1. Limited time only! Sign up for a free 30min personal tutor trial with Chegg Tutors
    Dismiss Notice
Dismiss Notice
Join Physics Forums Today!
The friendliest, high quality science and math community on the planet! Everyone who loves science is here!

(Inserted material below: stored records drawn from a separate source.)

(** The next expected call is that of the first incomplete expectation. *)
Lemma remaining_head k slots j a rest :
  Forall sound_slot slots → remaining k slots = (j, a) :: rest →
  ∃ pre sl post, slots = pre ++ sl :: post ∧ j = (k + length pre)%nat ∧
    Forall (λ sl, satisfied_slot sl = true) pre ∧ s_retired sl = false ∧ saturated_slot sl = false ∧
    s_actions sl !! s_calls sl = Some a ∧
    rest = ((λ a, (j, a)) <$> drop (S (s_calls sl)) (s_actions sl)) ++ remaining (S j) post.
Proof.
  intros Hs. revert k. induction Hs as [|sl slots [Hle Hret] _ IH]; intros k Hr; [done|]. cbn [remaining] in Hr.
  destruct (drop (s_calls sl) (s_actions sl)) as [|b acts] eqn:Hd.
  - destruct (IH (S k) Hr) as (pre & sl' & post & -> & -> & Hpre & Hsl' & Hsat & Ha & Hrest).
    exists (sl :: pre), sl', post. split_and!; try done; [simpl; lia|].
    constructor; [|done]. apply bool_decide_eq_true. apply (f_equal length) in Hd.
    rewrite length_drop /= in Hd. lia.
  - simpl in Hr. injection Hr as <- <- <-. exists [], sl, slots.
    assert (s_actions sl !! s_calls sl = Some b) as Hb.
    { rewrite -(Nat.add_0_r (s_calls sl)) -lookup_drop Hd. done. }
    pose proof (lookup_lt_Some _ _ _ Hb) as Hlt. rewrite Nat.add_0_r.
    split_and!; try done.
    + destruct (s_retired sl); [lia|done].
    + apply bool_decide_eq_false. lia.
    + do 2 f_equal. rewrite -Nat.add_1_r -drop_drop Hd. done.
Qed.

(** What a call leaves of the expectation it is for. *)
Definition after_call sl : slot A :=
  if s_retires sl && saturated_slot (one_more sl) then retire (one_more sl) else one_more sl.

Lemma slot_call_middle pre sl post :
  slot_call (pre ++ sl :: post) (length pre) =
  if negb (s_retired sl) && forallb satisfied_slot pre then
    if saturated_slot sl then (Some (None, true), pre ++ one_more sl :: post)
    else (Some (default None (s_actions sl !! s_calls sl), false), (retire <$> pre) ++ after_call sl :: post)
  else (None, pre ++ sl :: post).
Proof.
  unfold slot_call. rewrite list_lookup_middle // take_app_length.
  destruct (negb (s_retired sl) && forallb satisfied_slot pre); [|done].
  rewrite insert_app_r_alt // Nat.sub_diag. cbn [insert list_insert]. destruct (saturated_slot sl); [done|].
  unfold retire_before. rewrite take_app_length drop_app_length. unfold after_call.
  destruct (s_retires sl && saturated_slot (one_more sl)); [|done].
  by rewrite insert_app_r_alt length_fmap // Nat.sub_diag.
Qed.

Lemma slot_call_outside slots i : slots !! i = None → slot_call slots i = (None, slots).
Proof. unfold slot_call. by intros ->. Qed.

(** A call is accepted exactly when it is the next expected one. *)
Lemma accepted_next slots i :
  Forall sound_slot slots → accepted (fst (slot_call slots i)) → ∃ a rest, remaining 0 slots = (i, a) :: rest.
Proof.
  intros Hs Hacc. destruct (slots !! i) as [sl|] eqn:Hi; [|by rewrite slot_call_outside in Hacc].
  destruct (list_elem_of_split_length _ _ _ Hi) as (pre & post & -> & ->).
  rewrite slot_call_middle in Hacc. apply Forall_app in Hs as [_ [[Hle _] _]%Forall_cons].
  destruct (negb (s_retired sl)); [|done]. destruct (forallb satisfied_slot pre) eqn:Hpre; [|done].
  cbn [andb] in Hacc. destruct (saturated_slot sl) eqn:Hsat; [done|].
  pose proof (proj1 (forallb_forall _ _) Hpre) as Hall.
  rewrite remaining_complete; [by apply Forall_forall; intros x Hx; apply Hall, list_elem_of_In|].
  cbn [remaining]. rewrite Nat.add_0_l. unfold saturated_slot in Hsat. rewrite bool_decide_eq_false in Hsat.
  destruct (drop (s_calls sl) (s_actions sl)) as [|a acts] eqn:Hd.
  - apply (f_equal length) in Hd. rewrite length_drop /= in Hd. lia.
  - simpl. by do 2 eexists.
Qed.

(** The next expected call gets its action, and those after it remain. *)
Lemma next_accepted slots i a rest :
  Forall sound_slot slots → remaining 0 slots = (i, a) :: rest →
  let '(o, slots') := slot_call slots i in
  o = Some (a, false) ∧ remaining 0 slots' = rest ∧ Forall sound_slot slots'.
Proof.
  intros Hs Hr. destruct (remaining_head 0 slots i a rest Hs Hr)
    as (pre & sl & post & -> & -> & Hpre & Hret & Hsat & Ha & ->). rewrite Nat.add_0_l slot_call_middle Hret Hsat.
  assert (forallb satisfied_slot pre = true) as ->.
  { apply forallb_forall. intros x Hx%list_elem_of_In. by apply (proj1 (Forall_forall _ _) Hpre). }
  cbn [negb andb]. rewrite Ha. split; [done|].
  apply Forall_app in Hs as [Hspre [[Hle _] Hspost]%Forall_cons].
  unfold saturated_slot in Hsat. rewrite bool_decide_eq_false in Hsat.
  assert (s_actions (after_call sl) = s_actions sl ∧ s_calls (after_call sl) = S (s_calls sl)) as [Hacts Hcalls].
  { unfold after_call. by destruct (_ && _). }
  split.
  - rewrite remaining_complete; [by apply Forall_fmap, (Forall_impl _ _ _ Hpre)|].
    cbn [remaining]. by rewrite Hacts Hcalls length_fmap Nat.add_0_l.
  - apply Forall_app. split; [|constructor; [|done]].
    + apply Forall_fmap. apply Forall_forall. intros x Hx. split; [by apply (proj1 (Forall_forall _ _) Hspre x Hx)|].
      intros _. apply (proj1 (bool_decide_eq_true _)). exact (proj1 (Forall_forall _ _) Hpre x Hx).
    + split; rewrite Hacts Hcalls; [lia|]. unfold after_call, saturated_slot. cbn [one_more s_actions s_calls].
      case_bool_decide; [lia|]. rewrite andb_false_r. cbn. by rewrite Hret.
Qed.
(* ===== verification/MockLifetimes.v ===== *)
(** The lives of mock objects: how they are destroyed without deadlock
    (src/gtest/include/gmock/gmock-spec-builders.h), and how NiceMock, NaggyMock and
    StrictMock are made (src/gtest/include/gmock/gmock-generated-nice-strict.h). *)

From S2P Require Import Prelude.
#[local] Open Scope Z_scope.

(** * Destruction of mock functions *)

Definition loc : Type := positive.

Section destruction.
Context {W : Type}.

(** An ON_CALL spec, as far as its destruction goes: the mock objects its action keeps
    alive, one for each counted pointer it holds. *)
Definition OnCallSpec : Type := list loc.

(** A mock function with its default actions, and the number of counted pointers to the
    mock object it belongs to. *)
Record MockFunction : Type := MkMockFunction {
  untyped_on_call_specs_ : list OnCallSpec;
  references : nat;
}.

(** The mock functions that are alive, whether this thread holds g_gmock_mutex, the mock
    functions unregistered so far, and the state of the rest of the program. *)
Record state : Type := State {
  mocks : gmap loc MockFunction;
  g_gmock_mutex : bool;
  unregistered : list loc;
  rest : W;
}.

Definition set_mocks f s : state := State (f (mocks s)) (g_gmock_mutex s) (unregistered s) (rest s).
Definition set_held b s : state := State (mocks s) b (unregistered s) (rest s).

(** The mutex, for one thread: locking it twice never returns. *)
Definition Lock : cmd state unit :=
  held ← gets g_gmock_mutex; if held : bool then unfinished else modify (set_held true).
Definition Unlock : cmd state unit := modify (set_held false).
Definition AssertHeld : cmd state unit := held ← gets g_gmock_mutex; assert_ held.

(** UntypedFunctionMockerBase::VerifyAndClearExpectationsLocked, whose body is not in the
    header, reports what is not satisfied; it needs the mutex and leaves it locked. *)
Context (VerifyAndClearExpectationsLocked : loc → W → W).

Definition verify (this : loc) : cmd state unit :=
  AssertHeld;;
  modify (λ s, State (mocks s) (g_gmock_mutex s) (unregistered s) (VerifyAndClearExpectationsLocked this (rest s))).

(** Mock::UnregisterLocked. *)
Definition UnregisterLocked (this : loc) : cmd state unit :=
  AssertHeld;;
  modify (λ s, State (mocks s) (g_gmock_mutex s) (unregistered s ++ [this]) (rest s)).

Fixpoint for_each {A} (body : A → cmd state unit) (xs : list A) : cmd state unit :=
  match xs with [] => mret () | x :: xs => body x;; for_each body xs end.

Definition mock_of (this : loc) : cmd state MockFunction := s ← get; or_ub Dangling (mocks s !! this).
(** * CustomEventSystem: event bus, processing stages, haze removal, detection, CLI

    A shallow embedding of the C++ sources

      - [src/common/event_dispatcher.{h,cpp}]  (module [Dispatcher])
      - [src/common/iprocessor.{h,cpp}]        (module [Processor])
      - [src/defog/defogger.{h,cpp}]           (modules [Processor], [Defog])
      - [src/detection/inference_engine.cpp]   (modules [Processor], [Detect])
      - [src/commandline/commandline_args.cpp] and [main.cpp] (module [Cli])

    Threads are modelled by small-step machines: every thread has a program
    counter naming the source line it is about to execute, a step function
    executes that line, and the operations other threads call ([postEvent],
    [stop], ...) are state transformers that a scheduler interleaves with
    the steps.  A condition variable is one boolean: whether its single
    waiting thread is asleep inside [wait]. *)

From stdpp Require Import base option list gmap strings.
From Stdlib Require Import ZArith Lia Permutation Ascii.
From Stdlib Require Import Floats.SpecFloat.

Open Scope Z_scope.

(* ===================================================================== *)
(** * Part I: the program                                                 *)
(* ===================================================================== *)

(** ** [class Event] (event_dispatcher.h) *)

(** [enum class Event::Type]. *)
Inductive EventType : Type :=
  | InitialState
  | FrameCaptureReady
  | FrameDefoggerReady
  | FrameDetectionReady.

#[global] Instance EventType_eq_dec : EqDecision EventType.
Proof. solve_decision. Defined.

Definition EventType_to_nat (t : EventType) : nat :=
  match t with
  | InitialState => 0
  | FrameCaptureReady => 1
  | FrameDefoggerReady => 2
  | FrameDetectionReady => 3
  end%nat.

Definition EventType_of_nat (n : nat) : EventType :=
  match n with
  | 0 => InitialState
  | 1 => FrameCaptureReady
  | 2 => FrameDefoggerReady
  | _ => FrameDetectionReady
  end%nat.

#[global] Instance EventType_countable : Countable EventType.
Proof.
  refine (inj_countable' EventType_to_nat EventType_of_nat _).
  intros t. destruct t; reflexivity.
Defined.

(** [Event]: a type tag and the pair (original frame, processed frame).
    The frame type [Mat] stands for [cv::Mat]; the bus never looks inside. *)
Record Event (Mat : Type) : Type := mkEvent {
  type : EventType;
  data : Mat * Mat
}.
Arguments mkEvent {Mat} _ _.
Arguments type {Mat} _.
Arguments data {Mat} _.

(** ** [class EventDispatcher] (event_dispatcher.cpp) *)

Module Dispatcher.
Section WithWorld.
(** [Mat] is the frame type.  [W] is the part of the program a handler may
    touch: a handler is a [std::function<void(const Event&)>], run on the
    bus thread, whose effect lands outside the dispatcher. *)
Context {Mat W : Type}.

Definition Handler : Type := Event Mat -> W -> W.

(** The fields of the class.  [queueMutex] has no field of its own: every
    step below is one critical section.  [loopAsleep] is the state of
    [queueCondition]: [true] while the event loop sleeps inside [wait]. *)
Record EventDispatcher : Type := mkDispatcher {
  running : bool;
  eventQueue : list (Event Mat);
  loopAsleep : bool;
  handlerContainer : gmap EventType Handler
}.

(** [EventDispatcher::EventDispatcher() : running(true)]. *)
Definition new_dispatcher : EventDispatcher :=
  mkDispatcher true [] false ∅.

Lagrange Multipliers to find the Maximum and Minimum values

  1. Apr 4, 2009 #1
    1. The problem statement, all variables and given/known data

    Use Lagrange Multipliers to find the Maximum and Minimum values of f(x,y) = x2-y.
    Subject to the restraint g(x,y) = x2+y2=25

    2. Relevant equations

    gradient f(x,y)= gradient g(x,y)

    3. The attempt at a solution

    I have found the gradients of f and g to be

    f(x,y) = 2xi + -1j
    g(x,y) = 2xi + 2yj


    I have put these to gether with the constraint to find the simutaneous equation

    2x = lambda 2x
    -1 = lambda 2y
    x2+y2 = 25

    Have I got this system right so far ?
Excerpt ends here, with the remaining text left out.